WHAT TO PRODUCE
Word for word, restate the lines of the material below from its first line through the one containing "match fold_left (fun". Omit the rest.

EXERCISE MATERIAL
(** Messages that the code formats from other errors are their text only. *)
Inductive EngineError : Type :=
| InvalidSql (msg : string)
| EParse (e : ParseError)
| EExec (e : ExecError)
| ERaft (e : RaftError)
| EStorage (e : StorageError)
| ECodec (msg : string)
| CommandTooLarge
| NoLeader
| EUnsupportedStatement
| ESerializationFailure (msg : string)
| AccessDenied (msg : string)
| RateLimited (msg : string)
| Timeout (ms : Z)
| Crypto (msg : string)
| ESchema (e : SchemaError).

Definition grpc_code (e : EngineError) : Z :=
  match e with
  | EStorage (ResourceExhausted _) | RateLimited _ => 8
  | AccessDenied _ => 7
  | Timeout _ => 4
  | _ => 1
  end.

Definition is_resource_exhausted (e : EngineError) : bool :=
  match e with EStorage (ResourceExhausted _) => true | _ => false end.

Definition txn_err (e : TxnError) : EngineError :=
  match e with
  | TxnStorage msg => EStorage (Io msg)
  | SerializationFailure msg => ESerializationFailure msg
  | DeadlockVictim => ESerializationFailure "deadlock detected"
  | WaitTimeout => ESerializationFailure "transaction wait timeout"
  | NoActiveTxn => InvalidSql "no active transaction"
  | TxnAlreadyActive => InvalidSql "transaction already in progress"
  end.
Lemma policy_predicate_spec c table role row :
  match policy_predicate c table role with
  | None => table_policies c table role = []
  | Some pred => eval_predicate pred row = Ok true <-> Forall (fun e => eval_predicate e row = Ok true) (table_policies c table role)
  end.
Proof.
  unfold policy_predicate, table_policies. destruct (rls_is_enabled c table); cbn [negb]; [|done].
  destruct (rls_policies c !! to_lower table) as [ps|]; [|done]. cbn [mbind option_bind default].
  assert (G : forall acc,
    match fold_left (fun combined p => Some (match combined with None => materialize_session role (po_using p)
                                             | Some existing => and_expr existing (materialize_session role (po_using p)) end)) ps acc with
    | None => acc = None /\ ps = []
    | Some pred => eval_predicate pred row = Ok true <->
        (forall e, acc = Some e -> eval_predicate e row = Ok true) /\
        Forall (fun e => eval_predicate e row = Ok true) (map (fun p => materialize_session role (po_using p)) ps)
    end).
  { induction ps as [|p ps IH]; intros acc; cbn [fold_left map].
    - destruct acc as [e|]; [|done]. split; [intros ?; split; [by intros ? [= <-]|constructor]|intros [A _]; auto].
    - specialize (IH (Some (match acc with None => materialize_session role (po_using p) | Some existing => and_expr existing (materialize_session role (po_using p)) end))).
      destruct (fold_left _ ps _) as [pred|]; [|by destruct IH]. rewrite IH, Forall_cons. unfold and_expr. split.
      + intros [A B]. specialize (A _ eq_refl). destruct acc as [e|]; [apply predicate_and in A as [? ?]|]; split_and!; try done. by intros ? [= <-].
      + intros (A & B & C). split; [|done]. intros x [= <-]. destruct acc as [e|]; [|done]. apply predicate_and. auto. }
  specialize (G None). destruct (fold_left _ ps None); [|by destruct G as [_ ->]]. rewrite G. split; [tauto|done].
Qed.
End policies.
(* ===== verification/Hnsw.v ===== *)
(** * Vector indexes
      (crates/noedb-storage/src/hnsw.rs, crates/noedb-engine/src/vector_index.rs)

    An index keeps a vector per row and a neighbour graph; the catalog keeps one index
    per VECTOR column.  Single-precision numbers are doubles with 24 bits, as in
    [Value].  [sort_by] with a comparison that is not total (a NaN distance) is left
    open by the standard library; here it compares as equal. *)

From S2P Require Import Prelude BTree StorageError Text Float64 Tokens Ast Display Utf8 Value Cast Eval Plan SetOps RowOps Catalog.

(** ** hnsw.rs *)

Definition f32_add : f64 -> f64 -> f64 := SFadd 24 128.
Definition f32_sub : f64 -> f64 -> f64 := SFsub 24 128.
Definition f32_mul : f64 -> f64 -> f64 := SFmul 24 128.
Definition f32_sqrt : f64 -> f64 := SFsqrt 24 128.
Definition F32_MAX : f64 := S754_finite false (2 ^ 24 - 1) 104.

(** [zip] stops at the shorter vector; the sum of an iterator starts from -0.0. *)
Definition l2 (a b : list f64) : f64 :=
  f32_sqrt (fold_left (fun s xy => let d := f32_sub xy.1 xy.2 in f32_add s (f32_mul d d)) (combine a b) (S754_zero true)).

Definition f32_gt (a b : f64) : bool := match SFcompare a b with Some Gt => true | _ => false end.

Record HnswIndex : Type := mkHnswIndex {
  hn_dim : Z; hn_m : nat; hn_nodes : gmap bytes (list f64); hn_graph : gmap bytes (list bytes) }.

Definition HnswIndex_new (dim : Z) : HnswIndex := mkHnswIndex dim 16 ∅ ∅.

Section hnsw.
Context `{StdChoices}.

Definition scored (nodes : gmap bytes (list f64)) (query : list f64) : list (bytes * f64) :=
  map (fun e => (e.1, l2 query e.2)) (hash_iter (map_to_list nodes)).
Definition by_distance (l : list (bytes * f64)) : list (bytes * f64) := sort_by (fun a b => f32_gt a.2 b.2) l.

(** One neighbour of [id]: it gets a link back, and the links nearest to [id] stay. *)
Definition link_back (nodes : gmap bytes (list f64)) (m : nat) (id : bytes) (graph : gmap bytes (list bytes)) (n : bytes)
    : gmap bytes (list bytes) :=
  let entry := default [] (graph !! n) in
  let entry := if existsb (fun x => bool_decide (x = id)) entry then entry else entry ++ [id] in
  let dist a := match nodes !! a with Some v => l2 v (default v (nodes !! id)) | None => F32_MAX end in
  let entry := if (m <? length entry)%nat then take m (sort_by (fun a b => f32_gt (dist a) (dist b)) entry) else entry in
  <[n := entry]> graph.

Definition relink (ix : HnswIndex) (id : bytes) : HnswIndex :=
  match hn_nodes ix !! id with
  | None => ix
  | Some vec =>
      let others := filter (fun e => e.1 <> id) (hash_iter (map_to_list (hn_nodes ix))) in
      let near := by_distance (map (fun e => (e.1, l2 vec e.2)) others) in
      let neighbors := map fst (take (hn_m ix) near) in
      let graph := <[id := neighbors]> (hn_graph ix) in
      mkHnswIndex (hn_dim ix) (hn_m ix) (hn_nodes ix) (fold_left (link_back (hn_nodes ix) (hn_m ix) id) neighbors graph)
  end.

(** The debug assertion on the dimension is a panic in debug builds. *)
Definition HnswIndex_insert (debug : bool) (ix : HnswIndex) (id : bytes) (vector : list f64) : outcome EngineError HnswIndex :=
  if debug && negb (len vector =? hn_dim ix) then Panic
  else Ok (relink (mkHnswIndex (hn_dim ix) (hn_m ix) (<[id := vector]> (hn_nodes ix)) (hn_graph ix)) id).

Definition HnswIndex_remove (ix : HnswIndex) (id : bytes) : HnswIndex :=
  mkHnswIndex (hn_dim ix) (hn_m ix) (delete id (hn_nodes ix))
    (filter (fun n => n <> id) <$> delete id (hn_graph ix)).

Definition HnswIndex_search (ix : HnswIndex) (query : list f64) (k : nat) : list (bytes * f64) :=
  if bool_decide (hn_nodes ix = ∅) || (k =? 0)%nat then [] else take k (by_distance (scored (hn_nodes ix) query)).

(** ** vector_index.rs *)

Record VectorIndexCatalog : Type := mkVectorIndexCatalog { vi_indexes : gmap (bytes * bytes) HnswIndex }.
Definition VectorIndexCatalog_default : VectorIndexCatalog := mkVectorIndexCatalog ∅.

Definition register_column (c : VectorIndexCatalog) (table column : bytes) (dim : Z) : VectorIndexCatalog :=
  mkVectorIndexCatalog (<[(table, column) := HnswIndex_new dim]> (vi_indexes c)).
Definition vi_drop_table (c : VectorIndexCatalog) (table : bytes) : VectorIndexCatalog :=
  mkVectorIndexCatalog (filter (fun e => eq_ignore_case e.1.1 table = false) (vi_indexes c)).

(** The float literals of a text, for [None] when one does not parse *)
Definition parse_floats (parts : list bytes) : option (list f64) :=
  match traverse (E := unit) (fun p => match parse_f32_str p with Some f => Ok f | None => Err tt end) parts with
  | Ok l => Some l
  | _ => None
  end.
Definition parse_vector_text_bytes (b : bytes) : option (list f64) :=
  s ← from_utf8 b;
  let s := strip_brackets s in
  match s with [] => Some [] | _ => parse_floats (comma_parts s) end.

(** dml.rs: the stored form of a vector *)
Definition VECTOR_MAGIC : bytes := bs "NDV1".
Definition vector_to_bytes (values : list f64) : bytes := VECTOR_MAGIC ++ concat (map f32_le_bytes values).
Definition vector_from_bytes (b : bytes) : option (list f64) :=
  if negb (starts_with VECTOR_MAGIC b) then None
  else let payload := drop (length VECTOR_MAGIC) b in
       if negb (len payload mod 4 =? 0) then None else Some (chunks4 payload).

Definition value_as_f32s (v : Value) : option (list f64) :=
  match v with
  | VVector v => Some v
  | VBytes b => match vector_from_bytes b with Some v => Some v | None => parse_vector_text_bytes b end
  | _ => None
  end.

Definition upsert (debug : bool) (c : VectorIndexCatalog) (table column row_id : bytes) (value : Value)
    : outcome EngineError VectorIndexCatalog :=
  match vi_indexes c !! (table, column) with
  | None => Ok c
  | Some ix => match value_as_f32s value with
               | None => Ok c
               | Some vec => let? ix' := HnswIndex_insert debug ix row_id vec in
                             Ok (mkVectorIndexCatalog (<[(table, column) := ix']> (vi_indexes c)))
               end
  end.
Definition vi_remove (c : VectorIndexCatalog) (table column row_id : bytes) : VectorIndexCatalog :=
  match vi_indexes c !! (table, column) with
  | None => c
  | Some ix => mkVectorIndexCatalog (<[(table, column) := HnswIndex_remove ix row_id]> (vi_indexes c))
  end.
Definition vi_search (c : VectorIndexCatalog) (table column : bytes) (query : list f64) (k : nat) : list (bytes * f64) :=
  match vi_indexes c !! (table, column) with None => [] | Some ix => HnswIndex_search ix query k end.
Definition register_table_schema (c : VectorIndexCatalog) (table : bytes) (columns : list ColumnMeta) : VectorIndexCatalog :=
  fold_left (fun c col => match cm_type col with TyVector dim => register_column c table (cm_name col) dim | _ => c end) columns c.
End hnsw.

COMPLETED TASK
(** Messages that the code formats from other errors are their text only. *)
Inductive EngineError : Type :=
| InvalidSql (msg : string)
| EParse (e : ParseError)
| EExec (e : ExecError)
| ERaft (e : RaftError)
| EStorage (e : StorageError)
| ECodec (msg : string)
| CommandTooLarge
| NoLeader
| EUnsupportedStatement
| ESerializationFailure (msg : string)
| AccessDenied (msg : string)
| RateLimited (msg : string)
| Timeout (ms : Z)
| Crypto (msg : string)
| ESchema (e : SchemaError).

Definition grpc_code (e : EngineError) : Z :=
  match e with
  | EStorage (ResourceExhausted _) | RateLimited _ => 8
  | AccessDenied _ => 7
  | Timeout _ => 4
  | _ => 1
  end.

Definition is_resource_exhausted (e : EngineError) : bool :=
  match e with EStorage (ResourceExhausted _) => true | _ => false end.

Definition txn_err (e : TxnError) : EngineError :=
  match e with
  | TxnStorage msg => EStorage (Io msg)
  | SerializationFailure msg => ESerializationFailure msg
  | DeadlockVictim => ESerializationFailure "deadlock detected"
  | WaitTimeout => ESerializationFailure "transaction wait timeout"
  | NoActiveTxn => InvalidSql "no active transaction"
  | TxnAlreadyActive => InvalidSql "transaction already in progress"
  end.
Lemma policy_predicate_spec c table role row :
  match policy_predicate c table role with
  | None => table_policies c table role = []
  | Some pred => eval_predicate pred row = Ok true <-> Forall (fun e => eval_predicate e row = Ok true) (table_policies c table role)
  end.
Proof.
  unfold policy_predicate, table_policies. destruct (rls_is_enabled c table); cbn [negb]; [|done].
  destruct (rls_policies c !! to_lower table) as [ps|]; [|done]. cbn [mbind option_bind default].
  assert (G : forall acc,
    match fold_left (fun combined p => Some (match combined with None => materialize_session role (po_using p)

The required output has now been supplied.